Records contained in a dataset:

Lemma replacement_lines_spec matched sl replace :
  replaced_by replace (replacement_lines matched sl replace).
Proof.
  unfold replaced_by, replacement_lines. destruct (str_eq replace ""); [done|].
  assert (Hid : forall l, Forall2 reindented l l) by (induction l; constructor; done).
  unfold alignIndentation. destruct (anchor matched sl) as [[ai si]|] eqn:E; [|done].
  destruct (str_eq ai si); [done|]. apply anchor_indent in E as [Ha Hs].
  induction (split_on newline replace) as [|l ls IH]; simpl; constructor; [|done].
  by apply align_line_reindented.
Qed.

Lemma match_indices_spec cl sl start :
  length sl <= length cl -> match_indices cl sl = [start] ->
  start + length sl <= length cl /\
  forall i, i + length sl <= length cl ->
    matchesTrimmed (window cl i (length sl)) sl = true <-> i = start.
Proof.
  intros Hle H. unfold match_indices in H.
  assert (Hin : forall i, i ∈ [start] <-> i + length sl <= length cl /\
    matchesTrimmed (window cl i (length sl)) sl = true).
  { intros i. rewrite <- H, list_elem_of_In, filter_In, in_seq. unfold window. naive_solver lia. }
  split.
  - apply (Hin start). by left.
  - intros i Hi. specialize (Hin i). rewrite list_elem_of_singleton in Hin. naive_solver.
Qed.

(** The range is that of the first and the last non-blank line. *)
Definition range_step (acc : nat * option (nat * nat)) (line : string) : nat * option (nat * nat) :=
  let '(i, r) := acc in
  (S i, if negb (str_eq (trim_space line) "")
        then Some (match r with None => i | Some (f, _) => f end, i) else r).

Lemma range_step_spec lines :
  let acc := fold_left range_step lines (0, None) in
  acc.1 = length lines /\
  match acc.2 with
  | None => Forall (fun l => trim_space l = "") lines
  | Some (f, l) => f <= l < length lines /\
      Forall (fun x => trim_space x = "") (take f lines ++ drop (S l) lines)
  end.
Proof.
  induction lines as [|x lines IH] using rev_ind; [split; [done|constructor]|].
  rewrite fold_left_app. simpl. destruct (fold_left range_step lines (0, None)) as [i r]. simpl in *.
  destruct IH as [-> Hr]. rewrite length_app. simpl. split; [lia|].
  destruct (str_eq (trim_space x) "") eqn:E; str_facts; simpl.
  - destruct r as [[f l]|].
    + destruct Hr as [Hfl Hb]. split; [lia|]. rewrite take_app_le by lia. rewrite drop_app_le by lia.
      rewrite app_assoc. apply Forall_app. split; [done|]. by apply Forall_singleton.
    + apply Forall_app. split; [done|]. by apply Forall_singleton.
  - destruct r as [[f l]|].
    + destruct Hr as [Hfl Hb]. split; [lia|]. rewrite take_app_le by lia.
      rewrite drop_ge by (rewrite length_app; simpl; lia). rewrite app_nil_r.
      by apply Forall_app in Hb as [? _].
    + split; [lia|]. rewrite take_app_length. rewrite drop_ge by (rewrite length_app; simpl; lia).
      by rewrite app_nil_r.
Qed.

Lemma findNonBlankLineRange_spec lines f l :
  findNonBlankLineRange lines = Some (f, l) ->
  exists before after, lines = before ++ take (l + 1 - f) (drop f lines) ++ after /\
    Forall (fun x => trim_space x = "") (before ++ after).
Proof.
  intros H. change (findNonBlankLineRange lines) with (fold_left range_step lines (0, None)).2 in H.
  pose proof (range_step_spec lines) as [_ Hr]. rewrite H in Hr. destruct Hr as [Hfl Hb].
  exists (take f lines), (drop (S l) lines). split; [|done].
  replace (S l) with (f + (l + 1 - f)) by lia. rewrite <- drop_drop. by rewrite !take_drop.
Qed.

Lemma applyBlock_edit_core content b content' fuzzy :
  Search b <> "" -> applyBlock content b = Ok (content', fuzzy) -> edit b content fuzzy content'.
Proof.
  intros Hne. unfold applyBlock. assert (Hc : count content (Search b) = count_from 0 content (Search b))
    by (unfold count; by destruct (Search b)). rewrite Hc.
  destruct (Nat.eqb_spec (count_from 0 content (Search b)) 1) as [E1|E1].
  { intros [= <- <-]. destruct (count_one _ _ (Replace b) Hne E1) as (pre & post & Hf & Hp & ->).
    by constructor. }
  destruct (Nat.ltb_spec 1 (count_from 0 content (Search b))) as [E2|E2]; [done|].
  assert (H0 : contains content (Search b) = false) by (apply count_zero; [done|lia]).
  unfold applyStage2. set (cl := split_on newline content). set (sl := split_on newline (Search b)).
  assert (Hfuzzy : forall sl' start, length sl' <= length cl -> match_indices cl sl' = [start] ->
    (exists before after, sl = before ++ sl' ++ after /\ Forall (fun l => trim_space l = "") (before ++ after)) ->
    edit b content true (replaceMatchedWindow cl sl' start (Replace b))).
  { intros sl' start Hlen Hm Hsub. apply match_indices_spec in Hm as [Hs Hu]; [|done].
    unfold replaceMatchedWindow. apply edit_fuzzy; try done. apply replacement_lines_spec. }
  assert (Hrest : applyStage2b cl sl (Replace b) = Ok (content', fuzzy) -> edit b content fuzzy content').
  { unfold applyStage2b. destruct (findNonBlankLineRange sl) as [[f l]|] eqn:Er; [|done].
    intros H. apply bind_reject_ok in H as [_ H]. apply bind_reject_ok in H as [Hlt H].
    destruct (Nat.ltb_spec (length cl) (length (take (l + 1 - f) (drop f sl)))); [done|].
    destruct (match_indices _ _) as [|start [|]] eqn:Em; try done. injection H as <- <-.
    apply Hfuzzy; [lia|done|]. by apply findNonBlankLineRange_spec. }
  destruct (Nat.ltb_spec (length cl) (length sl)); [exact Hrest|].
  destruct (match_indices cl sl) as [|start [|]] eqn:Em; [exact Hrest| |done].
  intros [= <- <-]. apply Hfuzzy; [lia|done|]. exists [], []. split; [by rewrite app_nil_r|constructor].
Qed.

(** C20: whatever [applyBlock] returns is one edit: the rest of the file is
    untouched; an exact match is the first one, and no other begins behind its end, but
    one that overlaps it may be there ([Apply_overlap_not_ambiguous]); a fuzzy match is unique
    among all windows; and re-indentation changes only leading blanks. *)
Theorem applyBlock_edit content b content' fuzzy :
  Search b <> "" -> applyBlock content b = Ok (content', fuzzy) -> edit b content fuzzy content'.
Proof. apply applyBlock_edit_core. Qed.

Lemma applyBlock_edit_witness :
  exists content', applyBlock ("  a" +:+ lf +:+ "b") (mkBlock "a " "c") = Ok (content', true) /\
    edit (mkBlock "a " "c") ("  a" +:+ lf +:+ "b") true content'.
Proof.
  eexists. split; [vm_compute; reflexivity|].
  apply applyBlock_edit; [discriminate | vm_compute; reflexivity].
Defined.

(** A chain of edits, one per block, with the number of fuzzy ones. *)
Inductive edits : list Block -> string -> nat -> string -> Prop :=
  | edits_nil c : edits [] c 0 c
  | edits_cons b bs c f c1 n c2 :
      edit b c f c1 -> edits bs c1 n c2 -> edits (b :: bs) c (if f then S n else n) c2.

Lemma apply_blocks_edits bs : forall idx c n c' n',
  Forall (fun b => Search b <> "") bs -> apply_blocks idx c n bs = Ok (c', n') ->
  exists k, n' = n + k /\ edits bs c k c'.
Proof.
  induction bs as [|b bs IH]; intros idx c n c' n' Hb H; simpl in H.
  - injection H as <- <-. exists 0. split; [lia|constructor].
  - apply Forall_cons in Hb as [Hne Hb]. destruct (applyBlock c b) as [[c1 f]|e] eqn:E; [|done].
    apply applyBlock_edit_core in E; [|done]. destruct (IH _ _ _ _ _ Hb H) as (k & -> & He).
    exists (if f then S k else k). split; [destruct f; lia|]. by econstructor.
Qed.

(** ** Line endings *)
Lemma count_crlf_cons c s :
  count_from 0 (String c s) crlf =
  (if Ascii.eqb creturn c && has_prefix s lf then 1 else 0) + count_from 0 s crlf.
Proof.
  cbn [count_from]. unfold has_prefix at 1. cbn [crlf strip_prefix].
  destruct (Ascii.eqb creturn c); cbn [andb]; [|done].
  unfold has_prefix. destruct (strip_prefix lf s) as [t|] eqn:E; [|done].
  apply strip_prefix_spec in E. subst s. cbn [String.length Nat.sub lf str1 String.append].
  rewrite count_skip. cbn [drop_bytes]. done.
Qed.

→ PROBLEM TO WORK ON: Above are the records; from them, give again exactly the lines from the one containing "pose proof (range_step_spec" to the one containing "apply Hfuzzy; [lia|done|]. by", both lines included, and nothing more.

→ RESULT OF THIS EXERCISE:
  pose proof (range_step_spec lines) as [_ Hr]. rewrite H in Hr. destruct Hr as [Hfl Hb].
  exists (take f lines), (drop (S l) lines). split; [|done].
  replace (S l) with (f + (l + 1 - f)) by lia. rewrite <- drop_drop. by rewrite !take_drop.
Qed.

Lemma applyBlock_edit_core content b content' fuzzy :
  Search b <> "" -> applyBlock content b = Ok (content', fuzzy) -> edit b content fuzzy content'.
Proof.
  intros Hne. unfold applyBlock. assert (Hc : count content (Search b) = count_from 0 content (Search b))
    by (unfold count; by destruct (Search b)). rewrite Hc.
  destruct (Nat.eqb_spec (count_from 0 content (Search b)) 1) as [E1|E1].
  { intros [= <- <-]. destruct (count_one _ _ (Replace b) Hne E1) as (pre & post & Hf & Hp & ->).
    by constructor. }
  destruct (Nat.ltb_spec 1 (count_from 0 content (Search b))) as [E2|E2]; [done|].
  assert (H0 : contains content (Search b) = false) by (apply count_zero; [done|lia]).
  unfold applyStage2. set (cl := split_on newline content). set (sl := split_on newline (Search b)).
  assert (Hfuzzy : forall sl' start, length sl' <= length cl -> match_indices cl sl' = [start] ->
    (exists before after, sl = before ++ sl' ++ after /\ Forall (fun l => trim_space l = "") (before ++ after)) ->
    edit b content true (replaceMatchedWindow cl sl' start (Replace b))).
  { intros sl' start Hlen Hm Hsub. apply match_indices_spec in Hm as [Hs Hu]; [|done].
    unfold replaceMatchedWindow. apply edit_fuzzy; try done. apply replacement_lines_spec. }
  assert (Hrest : applyStage2b cl sl (Replace b) = Ok (content', fuzzy) -> edit b content fuzzy content').
  { unfold applyStage2b. destruct (findNonBlankLineRange sl) as [[f l]|] eqn:Er; [|done].
    intros H. apply bind_reject_ok in H as [_ H]. apply bind_reject_ok in H as [Hlt H].
    destruct (Nat.ltb_spec (length cl) (length (take (l + 1 - f) (drop f sl)))); [done|].
    destruct (match_indices _ _) as [|start [|]] eqn:Em; try done. injection H as <- <-.
    apply Hfuzzy; [lia|done|]. by apply findNonBlankLineRange_spec. }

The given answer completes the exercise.